## Collected data
-.-.-

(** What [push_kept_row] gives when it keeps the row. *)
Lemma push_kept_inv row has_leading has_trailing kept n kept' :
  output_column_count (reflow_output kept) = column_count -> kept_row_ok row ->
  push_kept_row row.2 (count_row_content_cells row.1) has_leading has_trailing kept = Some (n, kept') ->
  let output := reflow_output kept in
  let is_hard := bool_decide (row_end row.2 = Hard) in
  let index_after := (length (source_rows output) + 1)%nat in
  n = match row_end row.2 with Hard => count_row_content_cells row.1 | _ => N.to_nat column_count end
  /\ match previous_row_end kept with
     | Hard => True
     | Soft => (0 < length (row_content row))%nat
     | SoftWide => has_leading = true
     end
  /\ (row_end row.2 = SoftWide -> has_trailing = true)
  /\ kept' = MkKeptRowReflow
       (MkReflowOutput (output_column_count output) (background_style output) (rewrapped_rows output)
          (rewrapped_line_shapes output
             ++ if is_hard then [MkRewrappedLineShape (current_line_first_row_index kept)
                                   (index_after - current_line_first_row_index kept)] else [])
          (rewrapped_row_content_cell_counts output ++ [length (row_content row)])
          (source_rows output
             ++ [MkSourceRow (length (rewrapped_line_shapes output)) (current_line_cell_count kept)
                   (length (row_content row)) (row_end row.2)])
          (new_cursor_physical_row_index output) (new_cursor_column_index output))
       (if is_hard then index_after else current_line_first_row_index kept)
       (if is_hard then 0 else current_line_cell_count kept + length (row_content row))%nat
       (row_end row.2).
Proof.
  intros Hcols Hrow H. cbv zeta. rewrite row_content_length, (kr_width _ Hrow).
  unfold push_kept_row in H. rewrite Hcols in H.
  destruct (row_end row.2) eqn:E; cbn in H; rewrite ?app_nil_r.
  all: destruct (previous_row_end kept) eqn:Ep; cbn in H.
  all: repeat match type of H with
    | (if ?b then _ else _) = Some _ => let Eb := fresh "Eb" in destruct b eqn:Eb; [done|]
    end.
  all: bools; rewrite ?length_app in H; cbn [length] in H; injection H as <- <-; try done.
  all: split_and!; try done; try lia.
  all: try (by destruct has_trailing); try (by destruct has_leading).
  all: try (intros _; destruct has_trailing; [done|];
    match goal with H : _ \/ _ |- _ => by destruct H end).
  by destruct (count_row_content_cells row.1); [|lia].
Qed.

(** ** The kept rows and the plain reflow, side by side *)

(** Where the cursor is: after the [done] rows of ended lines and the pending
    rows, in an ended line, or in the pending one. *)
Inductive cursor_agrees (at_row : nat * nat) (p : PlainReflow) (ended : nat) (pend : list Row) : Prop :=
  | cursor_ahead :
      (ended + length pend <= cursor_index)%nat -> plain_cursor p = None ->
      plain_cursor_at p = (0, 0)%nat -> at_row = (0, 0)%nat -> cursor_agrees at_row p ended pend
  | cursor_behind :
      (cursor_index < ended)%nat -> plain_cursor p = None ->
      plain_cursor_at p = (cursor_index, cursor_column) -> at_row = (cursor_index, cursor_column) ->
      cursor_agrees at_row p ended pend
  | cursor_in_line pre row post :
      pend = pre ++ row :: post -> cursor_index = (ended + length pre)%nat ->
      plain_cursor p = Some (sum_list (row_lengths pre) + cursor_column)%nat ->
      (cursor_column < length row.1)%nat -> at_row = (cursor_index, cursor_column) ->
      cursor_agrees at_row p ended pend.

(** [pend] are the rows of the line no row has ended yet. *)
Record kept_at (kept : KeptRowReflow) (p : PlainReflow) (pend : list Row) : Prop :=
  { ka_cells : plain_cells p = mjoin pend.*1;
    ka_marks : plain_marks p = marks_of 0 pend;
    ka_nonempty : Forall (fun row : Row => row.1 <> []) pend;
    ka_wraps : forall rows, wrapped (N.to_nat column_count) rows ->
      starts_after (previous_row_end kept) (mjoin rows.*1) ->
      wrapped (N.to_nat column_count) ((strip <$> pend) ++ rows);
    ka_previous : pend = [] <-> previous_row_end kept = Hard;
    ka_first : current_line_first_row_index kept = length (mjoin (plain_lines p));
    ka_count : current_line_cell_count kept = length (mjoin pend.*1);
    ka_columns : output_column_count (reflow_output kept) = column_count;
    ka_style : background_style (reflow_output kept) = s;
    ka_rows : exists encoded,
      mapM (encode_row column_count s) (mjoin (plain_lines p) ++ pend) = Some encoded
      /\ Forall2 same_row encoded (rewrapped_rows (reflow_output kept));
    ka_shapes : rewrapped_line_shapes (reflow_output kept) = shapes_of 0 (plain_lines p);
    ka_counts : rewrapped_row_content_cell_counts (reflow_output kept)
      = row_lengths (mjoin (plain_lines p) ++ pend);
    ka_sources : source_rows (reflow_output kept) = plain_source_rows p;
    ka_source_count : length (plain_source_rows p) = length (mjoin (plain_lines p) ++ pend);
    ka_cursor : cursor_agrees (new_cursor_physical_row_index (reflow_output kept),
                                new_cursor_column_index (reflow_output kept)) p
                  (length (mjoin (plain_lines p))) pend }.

-.-.-

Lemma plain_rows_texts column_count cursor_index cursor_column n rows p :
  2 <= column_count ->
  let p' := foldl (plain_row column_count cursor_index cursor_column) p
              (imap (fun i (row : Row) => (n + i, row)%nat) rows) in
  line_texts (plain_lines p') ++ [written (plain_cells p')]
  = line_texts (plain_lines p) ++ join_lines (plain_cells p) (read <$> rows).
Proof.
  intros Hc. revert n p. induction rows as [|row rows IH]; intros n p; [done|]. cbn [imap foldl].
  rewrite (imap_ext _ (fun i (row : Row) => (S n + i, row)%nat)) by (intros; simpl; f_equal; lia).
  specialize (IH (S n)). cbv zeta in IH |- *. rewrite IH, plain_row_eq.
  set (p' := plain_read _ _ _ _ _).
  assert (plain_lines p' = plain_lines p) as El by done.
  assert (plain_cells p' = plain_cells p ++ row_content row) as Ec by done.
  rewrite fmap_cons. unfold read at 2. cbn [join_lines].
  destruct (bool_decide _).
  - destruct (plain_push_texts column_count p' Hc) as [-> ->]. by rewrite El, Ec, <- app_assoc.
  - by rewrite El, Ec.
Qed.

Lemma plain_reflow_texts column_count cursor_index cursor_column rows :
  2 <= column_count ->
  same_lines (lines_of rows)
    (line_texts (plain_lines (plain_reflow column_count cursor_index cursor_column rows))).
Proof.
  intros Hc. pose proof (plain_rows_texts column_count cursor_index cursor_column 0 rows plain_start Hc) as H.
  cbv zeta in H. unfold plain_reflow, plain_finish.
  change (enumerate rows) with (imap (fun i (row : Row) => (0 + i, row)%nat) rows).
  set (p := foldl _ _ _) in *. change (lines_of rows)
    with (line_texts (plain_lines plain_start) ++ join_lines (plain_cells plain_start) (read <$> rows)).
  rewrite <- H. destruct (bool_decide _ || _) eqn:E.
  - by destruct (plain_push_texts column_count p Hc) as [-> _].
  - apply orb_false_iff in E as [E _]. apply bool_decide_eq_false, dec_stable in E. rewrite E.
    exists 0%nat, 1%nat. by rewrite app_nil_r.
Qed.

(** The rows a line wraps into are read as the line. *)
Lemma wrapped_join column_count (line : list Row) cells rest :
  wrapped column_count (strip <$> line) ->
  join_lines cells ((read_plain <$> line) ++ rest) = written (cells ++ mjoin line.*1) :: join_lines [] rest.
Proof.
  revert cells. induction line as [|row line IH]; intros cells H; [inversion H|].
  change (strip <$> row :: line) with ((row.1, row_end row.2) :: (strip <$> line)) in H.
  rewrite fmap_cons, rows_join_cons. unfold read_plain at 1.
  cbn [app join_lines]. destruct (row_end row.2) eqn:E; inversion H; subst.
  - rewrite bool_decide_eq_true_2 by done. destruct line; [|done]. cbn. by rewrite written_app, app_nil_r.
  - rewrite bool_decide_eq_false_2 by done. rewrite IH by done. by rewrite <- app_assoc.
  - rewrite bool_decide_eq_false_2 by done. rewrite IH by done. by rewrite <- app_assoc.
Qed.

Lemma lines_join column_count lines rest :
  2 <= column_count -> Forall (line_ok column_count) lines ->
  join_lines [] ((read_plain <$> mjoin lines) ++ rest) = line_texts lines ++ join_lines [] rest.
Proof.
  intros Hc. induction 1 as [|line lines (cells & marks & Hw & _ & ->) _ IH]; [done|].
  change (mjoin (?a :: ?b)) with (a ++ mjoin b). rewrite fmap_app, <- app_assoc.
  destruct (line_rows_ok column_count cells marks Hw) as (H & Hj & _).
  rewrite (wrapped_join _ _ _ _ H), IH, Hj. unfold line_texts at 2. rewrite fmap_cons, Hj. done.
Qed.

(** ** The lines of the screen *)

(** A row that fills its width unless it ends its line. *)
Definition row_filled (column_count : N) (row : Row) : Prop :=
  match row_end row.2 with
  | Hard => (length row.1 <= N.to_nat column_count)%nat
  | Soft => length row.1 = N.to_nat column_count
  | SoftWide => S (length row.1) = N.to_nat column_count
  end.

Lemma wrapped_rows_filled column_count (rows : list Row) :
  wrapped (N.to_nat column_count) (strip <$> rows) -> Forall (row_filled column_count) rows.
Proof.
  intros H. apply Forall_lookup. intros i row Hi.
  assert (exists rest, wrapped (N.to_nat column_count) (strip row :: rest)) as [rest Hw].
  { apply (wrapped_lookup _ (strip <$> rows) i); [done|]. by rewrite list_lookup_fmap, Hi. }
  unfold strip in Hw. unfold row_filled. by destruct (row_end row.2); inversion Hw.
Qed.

-.-.-

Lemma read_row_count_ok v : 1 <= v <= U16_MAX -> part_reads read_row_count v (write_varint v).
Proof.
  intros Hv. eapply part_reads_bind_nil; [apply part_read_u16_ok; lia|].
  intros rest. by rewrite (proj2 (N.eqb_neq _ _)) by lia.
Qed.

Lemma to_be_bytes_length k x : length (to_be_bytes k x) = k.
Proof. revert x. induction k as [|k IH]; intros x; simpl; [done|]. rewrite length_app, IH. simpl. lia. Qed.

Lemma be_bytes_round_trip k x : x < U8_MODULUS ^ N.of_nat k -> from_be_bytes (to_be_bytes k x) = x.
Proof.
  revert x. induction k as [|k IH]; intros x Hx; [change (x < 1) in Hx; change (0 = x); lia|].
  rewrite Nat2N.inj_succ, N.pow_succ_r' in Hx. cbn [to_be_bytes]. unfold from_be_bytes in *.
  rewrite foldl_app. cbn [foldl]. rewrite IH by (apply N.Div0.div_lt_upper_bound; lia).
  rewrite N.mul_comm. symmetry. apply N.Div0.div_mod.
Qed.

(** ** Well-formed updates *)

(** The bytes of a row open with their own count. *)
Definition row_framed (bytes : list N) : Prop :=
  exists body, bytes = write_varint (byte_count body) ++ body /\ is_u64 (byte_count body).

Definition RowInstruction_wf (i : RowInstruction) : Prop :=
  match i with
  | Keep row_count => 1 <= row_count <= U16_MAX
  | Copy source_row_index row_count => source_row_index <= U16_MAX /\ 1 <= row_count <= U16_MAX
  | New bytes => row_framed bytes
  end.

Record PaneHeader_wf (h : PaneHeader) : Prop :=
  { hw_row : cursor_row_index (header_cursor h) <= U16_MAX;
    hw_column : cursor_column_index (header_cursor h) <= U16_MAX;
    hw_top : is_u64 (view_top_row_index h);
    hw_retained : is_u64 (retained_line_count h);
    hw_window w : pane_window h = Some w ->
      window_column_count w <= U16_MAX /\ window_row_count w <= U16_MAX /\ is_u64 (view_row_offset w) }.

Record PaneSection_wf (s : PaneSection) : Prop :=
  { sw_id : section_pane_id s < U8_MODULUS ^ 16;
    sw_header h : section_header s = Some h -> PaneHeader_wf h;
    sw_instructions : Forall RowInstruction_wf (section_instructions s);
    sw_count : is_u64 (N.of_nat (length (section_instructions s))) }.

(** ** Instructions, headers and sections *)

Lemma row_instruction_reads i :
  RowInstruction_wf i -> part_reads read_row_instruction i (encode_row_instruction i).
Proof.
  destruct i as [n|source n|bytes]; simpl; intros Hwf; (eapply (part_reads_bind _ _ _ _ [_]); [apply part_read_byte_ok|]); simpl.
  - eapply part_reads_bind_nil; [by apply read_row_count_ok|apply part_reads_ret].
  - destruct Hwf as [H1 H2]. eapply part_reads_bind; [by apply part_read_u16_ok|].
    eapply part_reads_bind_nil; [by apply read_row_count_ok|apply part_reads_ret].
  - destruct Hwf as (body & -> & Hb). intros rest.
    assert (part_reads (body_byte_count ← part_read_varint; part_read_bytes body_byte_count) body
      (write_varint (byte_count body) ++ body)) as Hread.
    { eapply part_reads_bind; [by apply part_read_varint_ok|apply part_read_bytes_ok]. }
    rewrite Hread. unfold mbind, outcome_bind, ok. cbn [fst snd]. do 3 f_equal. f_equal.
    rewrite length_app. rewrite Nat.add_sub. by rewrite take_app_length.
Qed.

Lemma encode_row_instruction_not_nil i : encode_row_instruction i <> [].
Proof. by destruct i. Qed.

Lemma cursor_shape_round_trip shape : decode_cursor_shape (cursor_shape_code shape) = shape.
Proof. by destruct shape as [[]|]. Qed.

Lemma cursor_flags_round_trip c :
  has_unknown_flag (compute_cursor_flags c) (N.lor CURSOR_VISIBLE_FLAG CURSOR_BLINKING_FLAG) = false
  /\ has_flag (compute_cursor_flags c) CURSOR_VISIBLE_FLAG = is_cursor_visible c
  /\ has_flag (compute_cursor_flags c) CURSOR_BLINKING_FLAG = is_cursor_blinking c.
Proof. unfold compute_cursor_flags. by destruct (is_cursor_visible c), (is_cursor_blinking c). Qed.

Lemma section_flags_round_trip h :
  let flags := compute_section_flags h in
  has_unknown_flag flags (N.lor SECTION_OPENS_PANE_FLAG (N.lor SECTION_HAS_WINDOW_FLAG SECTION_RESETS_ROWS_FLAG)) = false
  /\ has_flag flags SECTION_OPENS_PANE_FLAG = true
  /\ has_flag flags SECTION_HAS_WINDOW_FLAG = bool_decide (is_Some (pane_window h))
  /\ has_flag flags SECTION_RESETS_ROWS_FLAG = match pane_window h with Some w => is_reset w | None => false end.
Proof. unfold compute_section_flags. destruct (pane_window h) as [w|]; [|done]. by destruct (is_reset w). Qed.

-.-.-

Copy each line of the records containing the string "foldl".

## Written solution
  let p' := foldl (plain_row column_count cursor_index cursor_column) p
  intros Hc. revert n p. induction rows as [|row rows IH]; intros n p; [done|]. cbn [imap foldl].
  set (p := foldl _ _ _) in *. change (lines_of rows)
  rewrite foldl_app. cbn [foldl]. rewrite IH by (apply N.Div0.div_lt_upper_bound; lia).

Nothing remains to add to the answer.